ポリ画報通信

「ポリ画報」の活動、関連情報、ノート

9月(過去を見直す)

連続対談「私的占領、絵画の論理」第3回 (ART TRACE GALLERY)

永瀬恭一/辻可愛(パネリスト) 一人組立(永瀬恭一)×ART TRACE(共同企画)

 

 企画の永瀬さんが、辻さんの作品紹介、彼による見どころの説明、ポイントに関することのインタビュー、をしていくもので、2013年の展示から順に作品を見ていった。通して見ていくと、何を描こうとしていたか、あるいは、何をやろうとしていたか、作家の考えが絵の描き方とか絵の雰囲気になっているように思える。

 例えば、(目に見える対象として)対象化されないもの、されないことを描く、ということがある。

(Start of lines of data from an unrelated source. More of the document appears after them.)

Definition vm_populate (addr len : Z) (write : bool) : V bool :=
  let end_ := u64 (addr + len) in
  let va := Z.land addr PAGE_MASK in
  let need := Z.lor (Z.lor MMU_PRESENT MMU_USER) (if write then MMU_WRITABLE else 0) in
  let* fast := (if user_range addr end_
                then populate_fast (S (Z.to_nat ((end_ - va + PAGE_SIZE - 1) / PAGE_SIZE))) va end_ need
                else ret false) in
  if fast : bool then ret true else populate_locked addr len write.

Definition vm_write (addr len : Z) (src : option (list Z)) : V Z := write_locked addr len src.
End vm.
(** The entry of one page changes to [v]; the tables [P] are new. *)
Record remapped o T (P : gset Z) va v s s' : Prop := {
  rm_wf : pt_wf (machine (ker s')) (root s');
  rm_vm : vm s' = vm s;
  rm_walk : forall n va' q, (n <= 3)%nat -> walk (mm s) (root s) n va' = Some q ->
    walk (mm s') (root s') n va' = Some q;
  rm_new : forall n va' q, (n <= 3)%nat -> walk (mm s') (root s') n va' = Some q ->
    walk (mm s) (root s) n va' = Some q \/ q ∈ P;
  rm_path : forall q, q ∈ P -> (exists n, (n <= 3)%nat /\ walk (mm s') (root s') n va = Some q) /\
    o q = 0 /\ count s q = 0 /\ pend (pending (vm s)) q = 0 /\ q <> frame_of v /\ q ∉ T;
  rm_hold : forall f, f <> 0 -> f mod PAGE_SIZE = 0 ->
    hold s' f = hold s f + (if decide (f ∈ P) then 1 else 0);
  rm_pte : forall va', pte s' va' = if same_page va va' then v else pte s va';
  rm_none : walk (mm s') (root s') 3 va = None -> v = pte s va;
  rm_user : has_frame v = true -> Z.land v MMU_USER <> 0;
  rm_empty : has_frame v = false -> v = 0;
  rm_kernel : kernel_same o s o s';
  rm_data : forall f, f <> 0 -> 0 < count s f + pend (pending (vm s)) f \/ f = frame_of v ->
    data_frame s f /\ data_frame s' f;
}.
Lemma align_up_aligned x : aligned (PAGE_ALIGN_UP x).
Proof.
  unfold aligned, PAGE_ALIGN_UP. rewrite land_page_mask by apply u64_range. apply Z.mod_mul. unfold PAGE_SIZE. lia.
Qed.

Lemma space_rest o T s s' ls ls' : space_inv o T s ls -> recut ls s s' ls' -> space_inv o T s' ls'.
Proof.
  intros [Hok Hs Ha Hb] (Hr & Hs' & Hv). constructor; [by eapply pages_ok_rest | done | | by rewrite (sr_base _ _ Hr)].
  intros va Hva. rewrite (same_rest_pte _ _ _ Hr), Hv. by apply Ha.
Qed.

Lemma light_rest s s' : same_rest s s' -> light s -> light s'.
Proof. intros Hr Hl f Hf Hm. rewrite (same_rest_hold _ _ _ Hr), (same_rest_count _ _ _ Hr). by apply Hl. Qed.

(** Nothing a process can see changed. *)
Definition unseen s ls s' ls' : Prop :=
  (forall addr, view ls' addr = view ls addr) /\ forall va, user_page va -> pte s' va = pte s va.

(** What every operation comes to: the invariant with the same ledger. *)
Definition kept o s s' ls' : Prop :=
  (exists T', space_inv o T' s' ls') /\ light s' /\ quiet o s s' /\ same_data s s'.

Lemma kept_rest o T s s' ls' : same_rest s s' -> space_inv o T s' ls' -> light s' -> kept o s s' ls'.
Proof.
  intros Hr Hinv Hl. split; [by exists T |]. split; [done |]. split; [by apply quiet_rest |].
  by apply same_data_mm, same_rest_mm.
Qed.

人物のポーズそのものというより仕草などの動きの前後を感じさせること。

物語としての時間の長さのない予兆のようなシーン。

事件・出来事を扱う場合、一つの物語に回収されないように描く、異なる複数の空間・異なる時間を描く(永瀬さんがとりわけ評価されていたところ)。

日常にあるちょっとした感覚(視覚だけでない)をいろいろ捉えること。

空気中のちりの見え方(光が当たると見える)とか虫の毛に触って何か感じられるかとか自分で捉えられない感覚。(抽象。)

 辻さんの制作に関係するエッセイというか喩え話によるステートメント(出来事とその描写をテーマとしていたような文章)の朗読もあった。また、それがあったら出来事が起きたかもしれないが、なかったので出来事は起こらなかった、その、それがなかったことを描く、ことについて考えた、みたいな話など。

これまで壁画の取り組みがあったが、今も、大きいものを描きたいとのこと。

俳句の活動も取り上げられ、余白や(情報の)圧縮などは絵と共通しているそうだ。

他には、色使い、染み込ませるような描き方のことなどが話された。

辻さんの絵をまとめて振り返り見直すことができたし、永瀬さんがそれらの絵を独自に見出されたということは価値あることだったと思う。

 あらわれているそれではない何かを感じさせるということは、(広い意味での)言語の問題を考えさせる。予感とか予兆とかが、物語未然のシーンのように描かれうるとしたら、思い出せない物語、忘却、記憶喪失、何かあった(はず)と思うのに思い出せない、といったことと言語の関係も考えられるだろう。(失語症はそういう関係の一つかもしれない。)暗示というほども示されない、余韻、余情、余白のようなもの。思い出せない夢、想起から逸れていく感じ、意識をかすめる動き、かろうじてわずかなイメージが意識できる記憶に残る。それは比喩という表現手段になるだろうか。

 

 

映画の襞をめくれば 第3集 第1回 (Art×Jazz M’s)

ぱくきょんみ(講師) 佐々木智子・中涼恵(企画)

 

 ぱくさんの講座は、四谷アートステュディウムからつながるもので大事にしたい企画だと思う。今度の参加者はこれまでとは違う人が多かったと思う。

 映画は、殺害事件を実行した元マンソン・ファミリーの三人の女性が、事件の後刑務所で教育係の女性と対話していく、いわばその後の彼女達と、それまでの彼女達、事件に至るまでのコミューンでの彼女達の経験(回想のようであったりなかったりする)を、交互に描いている。

 映画を思い出して振り返ると、カーリーンという教育係の存在感も大きく、どうしてあそこまで深く関わった(関われた)のだろうとも思うし、彼女達との関わりにおいてマンソンと対比的に描かれていたようにも思えてくる。

 ぱくさんや他の人達の話を聞いていると自分では見落としていた多くのことに気付くことができて、こういう会のよさを感じる。

 マンソンは、ビーチボーイズのメンバーとの付き合いから、自分の音楽でビートルズのようになるという誇大妄想的な期待をもつようになる。それが現実(プロデューサー)に否定されて、反動的に自分の思い込みを強める。それからコミューンの人達を巻き込んで集団的な狂気とでもいえるような事態へ進んでいく。

 排他的な思い込みを強め外部に憎しみを投影するようなことは一般的なことでもある。この映画は、対話によって、思い込みに生きている人に自分で考えさせようとするカーリーンの努力を描いていた。自分で考え始めると不安や虚無感のような苦しみが生じるし、考えさせる方も苦しめることに心が痛み悩む。救われなさを生きる尊厳のようなことを考えさせる映画だったと思う。